# What you are asked to do
Sort through the data and copy the lines holding the word "over".

Stored data entries

----

Fixpoint lua_str_from (fuel : nat) (s : bytes) (q : Z) (i : nat) : PM (option nat) :=
  match fuel with
  | O => endless
  | S fuel' =>
      if decide (length s <= i)%nat then mret None else
      c ← rd s i;
      if c =? q then mret (Some (S i)) else
      if (c =? 10) || (c =? 13) then mret None else
      if negb (c =? 92) then lua_str_from fuel' s q (S i) else
      c1 ← rd s (i + 1);
      if c1 =? 122 then
        lua_str_from fuel' s q (i + 2 + run_of (fun c => lua_blank c || (c =? 10)%Z || (c =? 13)%Z) (drop (i + 2) s))%nat
      else
        c2 ← (if (c1 =? 13) || (c1 =? 10) then rd s (i + 2) else mret 0);
        let two := ((c1 =? 13) && (c2 =? 10)) || ((c1 =? 10) && (c2 =? 13)) in
        lua_str_from fuel' s q (if two then i + 3 else i + 2)%nat
  end.

Definition lua_str (s : bytes) (i : nat) : PM (option nat) := q ← rd s i; lua_str_from (S (length s)) s q (S i).

(** Whether a carriage return that no newline follows is on the line. *)
Fixpoint lone_cr (s : bytes) : bool :=
  match s with
  | [] => false
  | c :: s' =>
      if c =? 10 then false else
      if (c =? 13) && negb (match s' with 10 :: _ => true | _ => false end) then true else lone_cr s'
  end.

(** The state of [lua_strip]: [j] is the length of [out], which has been
    written over the start of the text. *)
Record lstate := LState { li : nat; lout : bytes; lpend : bool; lbol : bool; lcrlf : bool }.

(** How a turn of its inner loop ends: with the next one, at the start of the next line, or
    with the rest of the text as it is. *)
Inductive lnext := Go (st : lstate) | NewLine (st : lstate) | Bail (st : lstate).

Section Strip.
Context (code : nat) (s : bytes).

(** A block comment at [i], of level [lv]. *)
Definition lua_comment (b : bytes) (lv : nat) (st : lstate) : PM lnext :=
  let i := li st in
  e ← lua_close (S (length b)) b (i + 2 + lv + 1) (lv - 1);
  match e with
  | None => mret (Bail st)
  | Some e =>
      let text := slice b i e in
      if decide (13 ∈ text) then mret (Bail st) else
      let nl := occ 10 text in
      mret (Go (if decide (nl = 0%nat) then LState e (lout st) (negb (lbol st)) (lbol st) (lcrlf st)
                else LState e (lout st ++ replicate nl 10) false true (lcrlf st)))
  end.

(** A line comment at [i]. *)
Definition lua_line_comment (b : bytes) (st : lstate) : lnext :=
  let i := li st in
  if lone_cr (drop i b) then Bail st
  else Go (LState (i + run_of (fun c => negb (c =? 10)%Z) (drop i b)) (lout st) false (lbol st) (lcrlf st)).

(** A carriage return with no newline after it: a newline written before it
    pairs with it only where they met in the file. *)
Definition lua_cr (b : bytes) (st : lstate) : PM lnext :=
  let out := lout st in
  let bail out := mret (Bail (LState (li st) out (lpend st) (lbol st) (lcrlf st))) in
  if bool_decide (code < length out)%nat && bool_decide (last out = Some 10) then
    p ← rd b (li st - 1);
    if negb (p =? 10) then bail (out ++ [32]) else
    if lcrlf st then bail (take (length out - 1) out ++ [13; 10]) else bail out
  else bail out.

(** Anything else: a string, a long bracket, or one byte. *)
Definition lua_token (c : Z) (st : lstate) : PM lnext :=
  let i := li st in
  let out := if lpend st then lout st ++ [32] else lout st in
  let b := buf out s in
  let st := LState i out false false (lcrlf st) in
  e ← (if (c =? 39) || (c =? 34) then lua_str b i else
       if c =? 91 then lv ← lua_sep b i; if decide (lv = 0%nat) then mret (Some (S i)) else lua_close (S (length b)) b (i + lv + 1) (lv - 1)
       else mret (Some (S i)));
  match e with
  | None => mret (Bail st)
  | Some e => mret (Go (LState e (out ++ slice b i e) false false (lcrlf st)))
  end.

Definition lua_step (st : lstate) : PM lnext :=
  let '(LState i out pend bol crlf) := st in
  let b := buf out s in
  c ← rd b i;
  if c =? 10 then
    crlf ← (if bool_decide (code < i)%nat then p ← rd b (i - 1); mret (p =? 13) else mret false);
    mret (NewLine (LState (S i) (out ++ [10]) pend bol crlf))
  else if lua_blank c then mret (Go (LState (S i) out (negb bol) bol crlf))
  else if c =? 13 then
    c1 ← rd b (i + 1);
    if c1 =? 10 then mret (Go (LState (S i) out pend bol crlf)) else lua_cr b st
  else
    c1 ← (if c =? 45 then rd b (i + 1) else mret 0);
    if (c =? 45) && (c1 =? 45) then
      c2 ← rd b (i + 2);
      lv ← (if c2 =? 91 then lua_sep b (i + 2) else mret 0%nat);
      if decide (lv = 0%nat) then mret (lua_line_comment b st) else lua_comment b lv st
    else lua_token c st.

(** The start of a line. *)
Definition lua_line (st : lstate) : lstate :=
  let i := li st in
  LState (i + run_of lua_blank (drop i (buf (lout st) s))) (lout st) false true (lcrlf st).

Fixpoint lua_lines (fuel : nat) (st : lstate) : PM bytes :=
  match fuel with
  | O => endless
  | S fuel' =>
      if decide (length s <= li st)%nat then mret (lout st) else
      r ← lua_step st;
      match r with
      | Go st => lua_lines fuel' st
      | NewLine st => lua_lines fuel' (lua_line st)
      | Bail st =>
          let out := if lpend st then lout st ++ [32] else lout st in
          mret (out ++ drop (li st) (buf out s))
      end
  end.

Definition lua_strip : PM bytes := lua_lines (S (length s)) (lua_line (LState code (take code s) false true false)).

End Strip.

Definition lua_store (p : psrc) (body : bytes) (code_off : nat) : PM (psrc * bytes) :=
  let b := blank_header body code_off in
  script ← lua_strip (length b - (length body - code_off)) b;
  mret (set_stripped true p, script).

(** A first chunk sets arg[0] and flushes stdout per line for the log. *)
Definition lua_exec_args (s : src) (p : psrc) : list bytes * list bytes :=
  let pre := escape_name (bs "io.stdout:setvbuf(" ++ [34] ++ bs "line" ++ [34] ++ bs ") arg = { [0] = " ++ [34]) (s_name s) 34 ([34] ++ bs " }") in
  ([interp p] ++ iargs p ++ [bs "-e"; pre; bs "-e"], []).

(** The first word that keeps the script from running as it is stored. *)
Fixpoint lua_bad_arg (a : list bytes) : option (bytes * bytes) :=
  match a with
  | [] => None
  | w :: a' =>
      match w with
      | 45 :: c :: rest =>
          if bool_decide (w = bs "--") || (c =? 98) then Some (w, ARG_SCRIPT) else
          if c =? 101 then Some (w, ARG_CODE) else
          if ((c =? 108) || (c =? 106)) && bool_decide (rest = []) then
            match a' with [] => Some (w, ARG_EXIT) | _ :: a'' => lua_bad_arg a'' end
          else lua_bad_arg a'
      | _ => Some (w, ARG_SCRIPT)
      end
  end.

(** load() compiles the chunk without running it. *)
Definition lua_check_argv (p : psrc) : bytes * list bytes :=
  (interp p, [interp p; bs "-e";
     bs "local f, e = (loadstring or load)(io.read('*a'), '=lua') if not f then io.stderr:write(e, '\n') os.exit(1) end"]).

Definition lang_lua : lang := Lang lua_claims lua_store (Some lua_exec_args) lua_bad_arg (bs "lua") lua_check_argv.

(** * What the stripper of Lua scripts keeps (ctl/parser/lua.c)

    It reads nothing outside the text, writes nothing over what it has still to
    read, and ends for every text; every line stays where it is. *)

Lemma lua_sep_ok s i : (i < length s)%nat -> yields (lua_sep s i) (fun lv => lv = 0%nat \/ (0 < lv /\ i + lv < length s)%nat).
Proof.
  intros Hi. unfold lua_sep. pose proof (run_of_le (Z.eqb 61) (drop (S i) s)) as Hr. rewrite length_drop in Hr.
  apply yields_rd; [lia|]. intros c Hc. apply yields_ret. destruct (Z.eqb_spec c 91) as [->|]; [|by left]. right.
  destruct Hc as [Hc|(_ & _ & ?)]; [|done]. apply lookup_lt_Some in Hc. lia.
Qed.

Lemma lua_close_ok fuel s i lv : (length s - i < fuel)%nat ->
  yields (lua_close fuel s i lv) (fun r => forall e, r = Some e -> (i < e <= length s)%nat /\ s !! (e - 1)%nat = Some 93).
Proof.
  revert i. induction fuel as [|fuel IH]; intros i Hf; [lia|]. cbn [lua_close].
  destruct (decide (length s <= i)%nat) as [|Hi]; [by apply yields_ret|].
  apply yields_rd_in; [lia|]. intros c Hc.
  assert (yields (lua_close fuel s (S i) lv) (fun r => forall e, r = Some e -> (i < e <= length s)%nat /\ s !! (e - 1)%nat = Some 93)) as Hnext.
  { eapply yields_mono; [apply IH; lia|]. intros r Hr e He. destruct (Hr e He). split; [lia|done]. }
  destruct (negb (c =? 93)); [done|]. pose proof (run_of_le (Z.eqb 61) (drop (S i) s)) as Hr. rewrite length_drop in Hr.
  apply yields_rd; [lia|]. intros x Hx. destruct (bool_decide_reflect (S i + run_of (Z.eqb 61) (drop (S i) s) < length s)%nat); cbn [andb]; [|done].
  destruct (Z.eqb_spec x 93) as [->|]; cbn [andb]; [|done]. destruct (bool_decide _); [|done]. apply yields_ret. intros e [= <-]. split; [lia|].
  destruct Hx as [Hx|(? & _)]; [|lia]. by rewrite Nat.sub_succ, Nat.sub_0_r.
Qed.

Lemma lua_str_from_ok fuel s q i : (length s - i < fuel)%nat ->
  yields (lua_str_from fuel s q i) (fun r => forall e, r = Some e -> (i < e <= length s)%nat /\ s !! (e - 1)%nat = Some q).
Proof.
  revert i. induction fuel as [|fuel IH]; intros i Hf; [lia|]. cbn [lua_str_from].
  destruct (decide (length s <= i)%nat) as [|Hi]; [by apply yields_ret|].
  apply yields_rd_in; [lia|]. intros c Hc. destruct (Z.eqb_spec c q) as [->|]; [apply yields_ret; intros e [= <-]; split; [lia|by rewrite Nat.sub_succ, Nat.sub_0_r]|].
  assert (forall k, (i < k)%nat -> yields (lua_str_from fuel s q k) (fun r => forall e, r = Some e -> (i < e <= length s)%nat /\ s !! (e - 1)%nat = Some q)) as Hnext.
  { intros k Hk. eapply yields_mono; [apply IH; lia|]. intros r Hr e He. destruct (Hr e He). split; [lia|done]. }
  destruct (_ || _); [by apply yields_ret|]. destruct (negb (c =? 92)); [apply Hnext; lia|].
  apply yields_rd; [lia|]. intros c1 Hc1. destruct (c1 =? 122); [apply Hnext; lia|].
  apply (yields_bind _ _ (fun _ => True)).
  - destruct ((c1 =? 13) || (c1 =? 10)) eqn:Hb; [|by apply yields_ret]. intros err.
    destruct (rd_ok s (i + 2)) as (x & Hx & _); [|by rewrite Hx].
    destruct Hc1 as [Hc1|(_ & _ & ->)]; [|done]. apply lookup_lt_Some in Hc1. lia.
  - intros c2 _. destruct (_ || _); apply Hnext; lia.
Qed.

Lemma lua_str_ok s i : (i < length s)%nat -> yields (lua_str s i) (fun r => forall e, r = Some e -> (i < e <= length s)%nat /\ s !! (e - 1)%nat = s !! i).
Proof.
  intros Hi. unfold lua_str. apply yields_rd_in; [done|]. intros q Hq. eapply yields_mono; [apply lua_str_from_ok; lia|].
  intros r Hr e He. destruct (Hr e He). split; [lia|congruence].
Qed.

Section Strip.
Context (code : nat) (s : bytes).

#[local] Notation kept := (kept s).

(** The turns of the loop. The two bytes a carriage return may make of a newline
    fit since the first of the pair was dropped. *)
Record linv (st : lstate) : Prop := LInv {
  lv_kept : kept (lout st) (li st);
  lv_code : (code <= length (lout st))%nat;
  lv_room : (length (lout st) + (if lpend st then 1 else 0) <= li st)%nat;
  lv_pend : lpend st = true -> last (lout st) <> Some 10;
  lv_bol : lbol st = false -> last (lout st) <> Some 10;
  lv_cr : (code < length (lout st))%nat -> last (lout st) <> Some 13;
  lv_crlf : lcrlf st = true -> last (lout st) = Some 10 -> (length (lout st) < li st)%nat;
}.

----

# Result
    written over the start of the text. *)
    It reads nothing outside the text, writes nothing over what it has still to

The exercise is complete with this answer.